If your ex-husband does not want to make you the beneficiary on the policy, he can set up an insurance trust to be the beneficiary.
The trust could be set with directions for caring for the children.
Many people try to get insurance policies in secret, without the insured knowing about it. This is not legal. He must agree to the policy and sigh the application. If it is discovered that he did not sign the application, the policy can become void.
Insurance Contracts Purchased before the Divorce
If you had a life insurance policy on your ex-husband before the divorce, you can continue to make payments and maintain the coverage. If he is the owner of the contract, he can change the beneficiary. If you are the owner, you have authority over changing the beneficiary.
He can also maintain coverage on you as well. This is one issue that many divorcing couples forget to address during the divorce.

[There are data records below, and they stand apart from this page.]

Lemma handleDisconnect_arms c :
  reconnecting c = false ->
  reconnectAttempts c < maxReconnectAttempts ->
  backoff_of (handleDisconnect c) =
  {| b_reconnecting := true; b_attempts := reconnectAttempts c + 1;
     b_timeouts := timeouts c ++ [reconnect_delay (reconnectAttempts c)];
     b_fired := fired c; b_opened := opened c |}.
Proof.
  intros Hr Hlt. unfold handleDisconnect, stopPingInterval. rewrite Hr.
  assert (E : (reconnectAttempts c >=? maxReconnectAttempts) = false)
    by (rewrite Z.geb_leb; apply Z.leb_gt; lia).
  fields. destruct (pingInterval c); fields; rewrite E; reflexivity.
Qed.

Lemma handleDisconnect_gives_up c :
  reconnecting c = false ->
  maxReconnectAttempts <= reconnectAttempts c ->
  backoff_of (handleDisconnect c) = backoff_of c.
Proof.
  intros Hr Hge. unfold handleDisconnect, stopPingInterval. rewrite Hr.
  assert (E : (reconnectAttempts c >=? maxReconnectAttempts) = true)
    by (rewrite Z.geb_leb; apply Z.leb_le; lia).
  fields. destruct (pingInterval c); fields; rewrite E; unfold backoff_of; fields; now rewrite Hr.
Qed.

Lemma handleDisconnect_busy c :
  reconnecting c = true -> handleDisconnect c = c.
Proof. intros Hr. unfold handleDisconnect. now rewrite Hr. Qed.

Lemma backoff_fields c b :
  backoff_of c = b ->
  reconnecting c = b_reconnecting b /\ reconnectAttempts c = b_attempts b /\
  timeouts c = b_timeouts b /\ fired c = b_fired b /\ opened c = b_opened b.
Proof. intros <-. repeat split. Qed.
(** * WebGLImageViewerEngine: a shallow embedding and its properties

    The engine of [packages/webgl-viewer/src/WebGLImageViewerEngine.ts] is a
    class with mutable fields, driven by DOM events, animation-frame
    callbacks, a one-second memory monitor and promise completions.  It is
    embedded here as a record of its fields and one state-transforming
    function per method, under the method's own name.

    Modelling conventions.
    - A JavaScript [number] is an exact rational ([Q]).  Rounding is not
      modelled.  A division by zero gives [Infinity] or [NaN] in the source
      and [0] in [Q]: the statements that depend on a quotient assume that
      its divisor is not zero (an image and a viewport of positive size),
      and the animation step, which divides by a duration that may be
      zero, is a partial function.  Equalities between numbers are stated
      with [==].
    - LOD indices are integers ([Z]): the source computes
      [currentLOD - 1] and [LOD_LEVELS.length - 1], which may be [-1].
    - A [WebGLTexture] is a handle ([nat]); the GL context is the set of
      live handles and the next fresh one.
    - The source is single threaded: every method body, every timer or
      animation-frame callback and every promise continuation runs to
      completion.  Each is one transition here; what is in flight between
      two transitions (image decodes, texture requests, armed swap
      callbacks) is kept in the state.  A method with an [await] is one
      transition per stretch between two of its [await]s.
    - [LOD_LEVELS] comes from [./constants] and the configuration from the
      host; both are parameters.
    - Shader compilation, the GL draw calls, the debug overlay, the frame
      statistics and the listeners and timers that [destroy] removes are
      left out: no property below reads what they write. *)

From Stdlib Require Import QArith Qminmax Qabs Qround Lqa ZArith Lia Bool List.
From stdpp Require Import gmap strings list.

Open Scope Q_scope.

(** ** JavaScript numbers *)

(** [a < b] on numbers; [a <= b] is [Qle_bool a b]. *)
Definition Qltb (a b : Q) : bool := negb (Qle_bool b a).

(** Truthiness of an optional number argument: [undefined] and [0] are
    falsy. *)
Definition truthy (n : option Q) : bool :=
  match n with
  | None => false
  | Some q => negb (Qeq_bool q 0)
  end.

(** [n || d] for an optional number [n]. *)
Definition or_default (n : option Q) (d : Q) : Q :=
  match n with
  | Some q => if truthy n then q else d
  | None => d
  end.

(** ** Configuration and constants *)

Inductive DoubleClickMode := toggle | zoom.
(** * BlogAgents: the prompt builder, the topic-idea parser and the pipeline runners

    A shallow embedding of
    - [src/custom_agents/topic_idea_agent.py] (class [TopicIdeaAgent]),
    - [src/app_v2.py] (the inputs of the form, [generate_topics] and the
      markdown export),
    - [src/blog_orchestrator.py] (class [BlogAgentOrchestrator]) and the
      page of [src/app.py] that runs it,
    - [run_workflow] of [src/zzz_pg_openai_workflow.py] and the progress
      handler of [src/app_v2_json.py],
    with the properties of the specification stated and proved (or refuted)
    on the embedded code.

    A Python [str] is the list of its code points: a character is a number,
    U+0000..U+10FFFF for the strings Python has (a larger number stands for
    no character and belongs to no class).  The tables of [isspace] and
    [isdecimal] are those of CPython 3.11 (Unicode 14.0), on the whole
    range.  A literal is written as in the source and read as UTF-8.
    Console output ([print], [logger]) is left out. *)

From Stdlib Require Import Ascii String DecimalString DecimalPos DecimalFacts.
From Stdlib.Strings Require Import Byte.
From stdpp Require Import base numbers list strings gmap.

Local Open Scope Z_scope.

(** ** Python strings *)

Abbreviation char := N (only parsing).
Abbreviation string := (list N).

(** Reading and printing the literals: UTF-8 to code points and back. *)

Module Literal.

Definition continuation (b : N) : option N :=
  if ((128 <=? b) && (b <? 192))%N then Some (b - 128)%N else None.

Fixpoint decode (fuel : nat) (bs : list N) : option (list N) :=
  match fuel with
  | O => match bs with [] => Some [] | _ => None end
  | S fuel' =>
      match bs with
      | [] => Some []
      | b :: bs1 =>
          if (b <? 128)%N then cons b <$> decode fuel' bs1
          else if ((192 <=? b) && (b <? 224))%N then
            match bs1 with
            | b1 :: bs2 =>
                c1 ← continuation b1;
                cons ((b - 192) * 64 + c1)%N <$> decode fuel' bs2
            | _ => None
            end
          else if ((224 <=? b) && (b <? 240))%N then
            match bs1 with
            | b1 :: b2 :: bs3 =>
                c1 ← continuation b1; c2 ← continuation b2;
                cons ((b - 224) * 4096 + c1 * 64 + c2)%N
                  <$> decode fuel' bs3
            | _ => None
            end
          else if ((240 <=? b) && (b <? 248))%N then
            match bs1 with
            | b1 :: b2 :: b3 :: bs4 =>
                c1 ← continuation b1; c2 ← continuation b2;
                c3 ← continuation b3;
                cons ((b - 240) * 262144 + c1 * 4096 + c2 * 64 + c3)%N
                  <$> decode fuel' bs4
            | _ => None
            end
          else None
      end
  end.

Definition encode (c : N) : list N :=
  if (c <? 128)%N then [c]
  else if (c <? 2048)%N then [192 + c / 64; 128 + c mod 64]%N
  else if (c <? 65536)%N then
    [224 + c / 4096; 128 + (c / 64) mod 64; 128 + c mod 64]%N
  else [240 + c / 262144; 128 + (c / 4096) mod 64; 128 + (c / 64) mod 64;
        128 + c mod 64]%N.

To be sure things are clear, bring up the issue with your attorney before the final papers are signed. However, if the insurance contract states you as the beneficiary and your husband has simply forgotten about the policy, upon his death, you will likely be the benefit recipient,
If You Cannot Establish an Insurable Interest
If your children are grown and you have not been able to establish an insurable interest in your ex-husband, maybe he will consider taking out his own policy and just naming you as the beneficiary.
All people have an insurable interest in themselves. Your ex-husband could simply name you as the beneficiary.
In conclusion, you can have life insurance on your ex-husband if you have an insurable interest in him.
Proving an insurable interest is easy if you have young children together or if he is still paying alimony.
If you have past debt with both your names on it, like a mortgage, business debt or credit cards, this should prove an insurable interest. The point of life insurance is to prevent unforeseen financial hardship on one or the other party.
It is a good idea to think about the life insurance policy during the negotiation phase of your divorce. Some courts may mandate coverage for both people if they have young children.
Make yourself the owner of the contract, so you can say when and how a beneficiary might be changed. You should make a point of keeping the policy in force, even if you have to pay the premium yourself.
If you forgot to include a life insurance policies discussion in your divorce negotiations, you may be able to talk to your ex about the subject, when picking up your kids from visitation.
If your husband’s income is critical to the care of your children, a life insurance policy is essential to you and your children’s wellbeing.